- **Task inputs**:
(* ===== verification/MasqueProps.v ===== *)
(** Theorems on the CONNECT-UDP packages: the tunnel of the executor through the proxy to its
    target, what an accepted operation and an exit code 0 imply, and what loads count. *)
From S2P Require Export Masque.
From S2P Require Import Certificates.

(** ** Operations *)

Lemma exchangeDatagram_ok i p t l d : exchangeDatagram i p t = Ok (l, d) ->
  d = p /\ g_deadline t = None /\ g_write t = None /\ g_read t = Ok p /\ l = g_latency t.
Proof.
  unfold exchangeDatagram. destruct (g_deadline t); [discriminate|]. destruct (g_write t); [discriminate|].
  destruct (g_read t) as [data|]; [|discriminate]. destruct (len data =? len p); [|discriminate].
  cbn [andb]. case_bool_decide as H; [|discriminate]. intros [= <- <-]. by subst.
Qed.

(** What the gates on a tunnel let pass. *)
Definition proven (t : tunnel) (state : quicState) : Prop :=
  d_status t = 200 /\ d_state t = Some state /\
  cs_version (q_tls state) = VersionTLS13 /\ cs_protocol (q_tls state) = "h3" /\
  q_local state = true /\ q_remote state = true /\
  (exists leaf, cs_peer (q_tls state) = [leaf] /\ hash (cert_raw leaf) = certificateDERSHA256 /\
                hash (cert_spki leaf) = certificateSPKISHA256) /\
  header_get (d_headers t) "x-protocollab-proxy-role" <> "" /\
  header_get (d_headers t) "x-protocollab-target-role" = targetAuthority.

Lemma checkTunnel_ok t state : checkTunnel t = Ok state <-> proven t state.
Proof.
  unfold checkTunnel, proven. split.
  - destruct (d_status t =? httpStatusOK) eqn:E1; [|discriminate]. apply Z.eqb_eq in E1.
    destruct (d_state t) as [s|]; [|discriminate].
    destruct (cs_version (q_tls s) =? VersionTLS13) eqn:E2; [|discriminate]. apply Z.eqb_eq in E2.
    destruct (String.eqb_spec (cs_protocol (q_tls s)) "h3") as [E3|]; [|discriminate]. cbn [andb].
    destruct (q_local s) eqn:E4, (q_remote s) eqn:E5; try discriminate. cbn [andb].
    destruct (cs_peer (q_tls s)) as [|leaf [|]] eqn:E6; try discriminate.
    destruct (String.eqb_spec (hash (cert_raw leaf)) certificateDERSHA256) as [E7|]; [|discriminate].
    destruct (String.eqb_spec (hash (cert_spki leaf)) certificateSPKISHA256) as [E8|]; [|discriminate]. cbn [andb].
    destruct (String.eqb_spec (header_get (d_headers t) "x-protocollab-proxy-role") "") as [|E9]; [discriminate|].
    destruct (String.eqb_spec (header_get (d_headers t) "x-protocollab-target-role") targetAuthority) as [E10|]; [|discriminate].
    cbn [andb negb]. intros [= <-]. repeat (split; [done|]). split; [by exists leaf|]. by split.
  - intros (-> & -> & E2 & E3 & E4 & E5 & (leaf & E6 & E7 & E8) & E9 & E10).
    rewrite E2, E3, E4, E5, E6, E7, E8, E10, !String.eqb_refl. apply String.eqb_neq in E9. by rewrite E9.
Qed.

(** What an accepted operation met: a proven tunnel, on which every datagram was written and
    read back in its turn. *)
Record genuine (env : operationEnv) (op : operationResult) : Prop := {
  ge_tunnel : exists t state, o_dial env = Ok t /\ proven t state /\
    ResponseStatus (Proof op) = 200 /\ DidResume (Proof op) = cs_resumed (q_tls state) /\
    ProxyRole (Proof op) = header_get (d_headers t) "x-protocollab-proxy-role" /\
    TargetRole (Proof op) = targetAuthority;
  ge_turns : forall i, 0 <= i < datagramCount -> exists t, o_turns env !! Z.to_nat i = Some t /\
    g_deadline t = None /\ g_write t = None /\ g_read t = Ok (makeDatagramPayload i);
  ge_echoed : EchoedDatagramCount (Proof op) = datagramCount;
  ge_digest : EchoedPayloadSetSHA256 (Proof op) = payloadSetSHA256;
  ge_latencies : len (DatagramLatenciesMS op) = datagramCount;
  ge_bytes : TransferredBytes op = 16384
}.

Lemma runOperation_genuine env op : runOperation env makePayloadSet = Ok op -> genuine env op.
Proof.
  unfold runOperation. destruct (o_template env); [discriminate|]. destruct (o_request env); [discriminate|].
  destruct (o_dial env) as [t|] eqn:Ed; [|discriminate]. cbn [res_bind].
  destruct (checkTunnel t) as [state|] eqn:Ec; [|discriminate]. cbn [res_bind]. apply checkTunnel_ok in Ec.
  destruct (exchangeDatagrams _ _ _ _ _ _ _) as [[ls rs]|] eqn:Ex; [|discriminate]. cbn [res_bind].
  pose proof (exchangeDatagrams_turns _ _ _ _ _ _ _ _ Ex) as Ht.
  apply exchangeDatagrams_sound in Ex as [-> Hl]; [|intros i p t' l d H; by apply exchangeDatagram_ok in H as [-> _]].
  cbn [app] in *. destruct (String.eqb (hashPayloadSet makePayloadSet) payloadSetSHA256) eqn:Eh; [|discriminate].
  apply String.eqb_eq in Eh. intros [= <-]. destruct Ec as (Hs & Hrest). split; cbn [Proof EchoedDatagramCount
    EchoedPayloadSetSHA256 DatagramLatenciesMS TransferredBytes ResponseStatus DidResume ProxyRole TargetRole].
  - exists t, state. split; [exact Ed|]. split; [by split|]. split; [exact Hs|]. split; [reflexivity|].
    split; [reflexivity|]. apply Hrest.
  - intros i Hi. destruct (Ht (Z.to_nat i) (makeDatagramPayload i)) as (t' & [l d] & H1 & H2).
    { by apply payloadSet_at. }
    apply exchangeDatagram_ok in H2 as (_ & H2 & H3 & H4 & _).
    exists t'. split; [exact H1|]. split; [exact H2|]. split; [exact H3|exact H4].
  - reflexivity.
  - exact Eh.
  - unfold len. rewrite Hl. reflexivity.
  - reflexivity.
Qed.

(** ** The target and the proxy *)

(** The target answers each datagram on its own. *)
Lemma serveEcho_app input more :
  Forall (fun x => exists d, x.1 = Ok d) input ->
  Server.serveEcho (input ++ more) = Server.serveEcho input ++ Server.serveEcho more.
Proof.
  induction 1 as [|[[[peer d]|err] fault] input [d' Hd] _ IH]; [reflexivity| |discriminate Hd].
  cbn [app Server.serveEcho]. destruct (negb _); [by rewrite IH|]. destruct fault; by rewrite IH.
Qed.

Lemma serveEcho_exact peer payloads :
  Forall (fun p => len p = 256) payloads ->
  Server.serveEcho ((fun p => (Ok (peer, p), None)) <$> payloads) = (fun p => Server.Echoed peer p) <$> payloads.
Proof.
  induction 1 as [|p payloads Hp _ IH]; [reflexivity|]. cbn [fmap list_fmap]. cbn [Server.serveEcho].
  rewrite take_ge by (unfold len in Hp; lia). rewrite Hp. cbn [Z.eqb negb Pos.eqb]. by rewrite IH.
Qed.

(** What the target echoes it received, octet for octet, and it is a datagram of 256 octets. *)
Lemma serveEcho_sound input peer d : Server.Echoed peer d ∈ Server.serveEcho input ->
  len d = 256 /\ exists fault, (Ok (peer, d), fault) ∈ input.
Proof.
  induction input as [|[[[q x]|err] fault] input IH]; cbn [Server.serveEcho]; intros H; try by apply not_elem_of_nil in H.
  assert (Hin : Server.Echoed peer d ∈ Server.serveEcho input -> len d = 256 /\ exists fault', (Ok (peer, d), fault') ∈ (Ok (q, x), fault) :: input).
  { intros H'. destruct (IH H') as [H1 [f H2]]. split; [exact H1|]. exists f. by apply list_elem_of_further. }
  destruct (len (take 1500 x) =? 256) eqn:E; cbn [negb] in H.
  - apply Z.eqb_eq in E. destruct fault as [e|].
    + apply elem_of_cons in H as [H|H]; [discriminate H|auto].
    + apply elem_of_cons in H as [H|H]; [|auto]. injection H as -> ->.
      assert (Hx : take 1500 x = x) by (apply take_ge; unfold len in E; rewrite length_take in E; lia).
      rewrite Hx in E. rewrite Hx. split; [exact E|]. exists None. apply list_elem_of_here.
  - apply elem_of_cons in H as [H|H]; [discriminate H|auto].
Qed.

(** What the executor reads after each datagram when the target's answers reach it in
    order: a rejected datagram is never answered. *)
Definition answerTurn (answer : Server.echoed) (latency : float64) : datagramTurn :=
  DatagramTurn None None (match answer with Server.Echoed _ d => Ok d | Server.Dropped _ => Err tunnelDeadline end) latency.
Definition answers (peer : string) (payloads : list bytes) (latencies : list float64) : list datagramTurn :=
  zip_with answerTurn (Server.serveEcho ((fun p => (Ok (peer, p), None)) <$> payloads)) latencies.

(** The tunnel the proxy opens on a connection for a request that names the target. *)
Definition opened (h : Server.handled) (q : quicState) (remote : string) : tunnel :=
  match h with
  | Server.Refused status => Tunnel status [] (Some q) remote
  | Server.Forwarded headers _ => Tunnel 200 headers (Some q) remote
  end.

Lemma opened_proven target q remote leaf :
  equal_fold target targetAuthority = true ->
  cs_version (q_tls q) = VersionTLS13 -> cs_protocol (q_tls q) = "h3" -> q_local q = true -> q_remote q = true ->
  cs_peer (q_tls q) = [leaf] -> hash (cert_raw leaf) = certificateDERSHA256 -> hash (cert_spki leaf) = certificateSPKISHA256 ->
  proven (opened (Server.handler (inr target)) q remote) q.
Proof.
  intros Ht H1 H2 H3 H4 H5 H6 H7. unfold Server.handler. rewrite Ht. cbn [negb opened].
  repeat (split; [first [reflexivity | assumption]|]). split; [by exists leaf|]. by split.
Qed.

Lemma payloadSet_lengths : Forall (fun p => len p = 256) makePayloadSet.
Proof. apply Forall_lookup. intros i p H. apply payloadSet_lookup in H as [-> _]. apply length_payload. Qed.

Lemma exchange_answered peer latencies : length latencies = 32%nat ->
  exchangeDatagrams exchangeDatagram tunnelDeadline 0 makePayloadSet (answers peer makePayloadSet latencies) [] []
  = Ok (latencies, makePayloadSet).
Proof.
  intros Hl. unfold answers. rewrite serveEcho_exact by apply payloadSet_lengths.
  rewrite (exchangeDatagrams_complete _ _ _ _ latencies); [reflexivity|by rewrite Hl| |].
  - intros i p t l Hp Ht Hlat. rewrite lookup_zip_with, list_lookup_fmap, Hp, Hlat in Ht. cbn in Ht.
    injection Ht as <-. unfold exchangeDatagram. cbn [g_deadline g_write g_read answerTurn g_latency].
    rewrite Z.eqb_refl, bool_decide_eq_true_2 by reflexivity. reflexivity.
  - rewrite length_zip_with, length_fmap, Hl. reflexivity.
Qed.

Lemma runOperation_answered env t state latencies :
  o_template env = None -> o_request env = None -> o_dial env = Ok t -> proven t state ->
  exchangeDatagrams exchangeDatagram tunnelDeadline 0 makePayloadSet (o_turns env) [] [] = Ok (latencies, makePayloadSet) ->
  exists op, runOperation env makePayloadSet = Ok op /\ DatagramLatenciesMS op = latencies.
Proof.
  intros H1 H2 H3 H4 H5. apply checkTunnel_ok in H4. unfold runOperation. rewrite H1, H2, H3. cbn [res_bind].
  rewrite H4. cbn [res_bind]. rewrite H5. cbn [res_bind]. rewrite payloadSet_digest, String.eqb_refl.
  eexists. split; reflexivity.
Qed.

(** C28: Through the proxy of masque-go-connect-udp to its echo target, over TLS 1.3 with the
    proxy's certificate and with the target's answers read in order, the executor's operation
    succeeds: it is genuine, reports the proxy's role, and times every datagram. *)
Theorem masque_tunnel_completes target q remote leaf peer latencies env :
  equal_fold target targetAuthority = true ->
  cs_version (q_tls q) = VersionTLS13 -> cs_protocol (q_tls q) = "h3" -> q_local q = true -> q_remote q = true ->
  cs_peer (q_tls q) = [leaf] -> hash (cert_raw leaf) = certificateDERSHA256 -> hash (cert_spki leaf) = certificateSPKISHA256 ->
  o_template env = None -> o_request env = None ->
  o_dial env = Ok (opened (Server.handler (inr target)) q remote) ->
  length latencies = 32%nat -> o_turns env = answers peer makePayloadSet latencies ->
  exists op, runOperation env makePayloadSet = Ok op /\ genuine env op /\ DatagramLatenciesMS op = latencies /\
    ProxyRole (Proof op) = "masque-go-connect-udp".
Proof.
  intros Ht H1 H2 H3 H4 H5 H6 H7 H8 H9 Hd Hl Hturns.
  pose proof (opened_proven target q remote leaf Ht H1 H2 H3 H4 H5 H6 H7) as Hp.
  destruct (runOperation_answered env _ _ latencies H8 H9 Hd Hp) as (op & Hop & Hls).
  { rewrite Hturns. by apply exchange_answered. }
  exists op. split; [exact Hop|]. apply runOperation_genuine in Hop. split; [exact Hop|]. split; [exact Hls|].
  destruct (ge_tunnel _ _ Hop) as (t & s & Hdial & _ & _ & _ & -> & _). rewrite Hd in Hdial. injection Hdial as <-.
  unfold Server.handler. rewrite Ht. reflexivity.
Qed.

Definition exampleLeaf : certificate := Certificate masque_server_der masque_server_spki "ECDSA-SHA256" "ECDSA" "P-256".
Definition exampleQuic : quicState := QuicState (ConnState VersionTLS13 0x1301 29 "h3" true false 1 [exampleLeaf]) true true.
Definition exampleTunnel : tunnel :=
  opened (Server.handler (inr "MASQUE-echo.plab.test:4433")) exampleQuic "127.0.0.1:4433".
Definition exampleOperation : operationEnv :=
  OperationEnv None None (Ok exampleTunnel)
    f_zero (answers "127.0.0.1:50000" makePayloadSet (replicate 32 f_zero)).

Lemma masque_tunnel_completes_witness : exists op, runOperation exampleOperation makePayloadSet = Ok op.
Proof.
  destruct (masque_tunnel_completes "MASQUE-echo.plab.test:4433" exampleQuic "127.0.0.1:4433" exampleLeaf "127.0.0.1:50000"
              (replicate 32 f_zero) exampleOperation) as [op [H _]];
    [vm_compute; reflexivity..|]. exists op. exact H.
Defined.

- **Task brief**:
Look above for the line with "destruct (o_dial env)" and the line with "cbn [app] in". Retype those two lines and every line between them exactly, adding nothing.

- **Solution**:
  destruct (o_dial env) as [t|] eqn:Ed; [|discriminate]. cbn [res_bind].
  destruct (checkTunnel t) as [state|] eqn:Ec; [|discriminate]. cbn [res_bind]. apply checkTunnel_ok in Ec.
  destruct (exchangeDatagrams _ _ _ _ _ _ _) as [[ls rs]|] eqn:Ex; [|discriminate]. cbn [res_bind].
  pose proof (exchangeDatagrams_turns _ _ _ _ _ _ _ _ Ex) as Ht.
  apply exchangeDatagrams_sound in Ex as [-> Hl]; [|intros i p t' l d H; by apply exchangeDatagram_ok in H as [-> _]].
  cbn [app] in *. destruct (String.eqb (hashPayloadSet makePayloadSet) payloadSetSHA256) eqn:Eh; [|discriminate].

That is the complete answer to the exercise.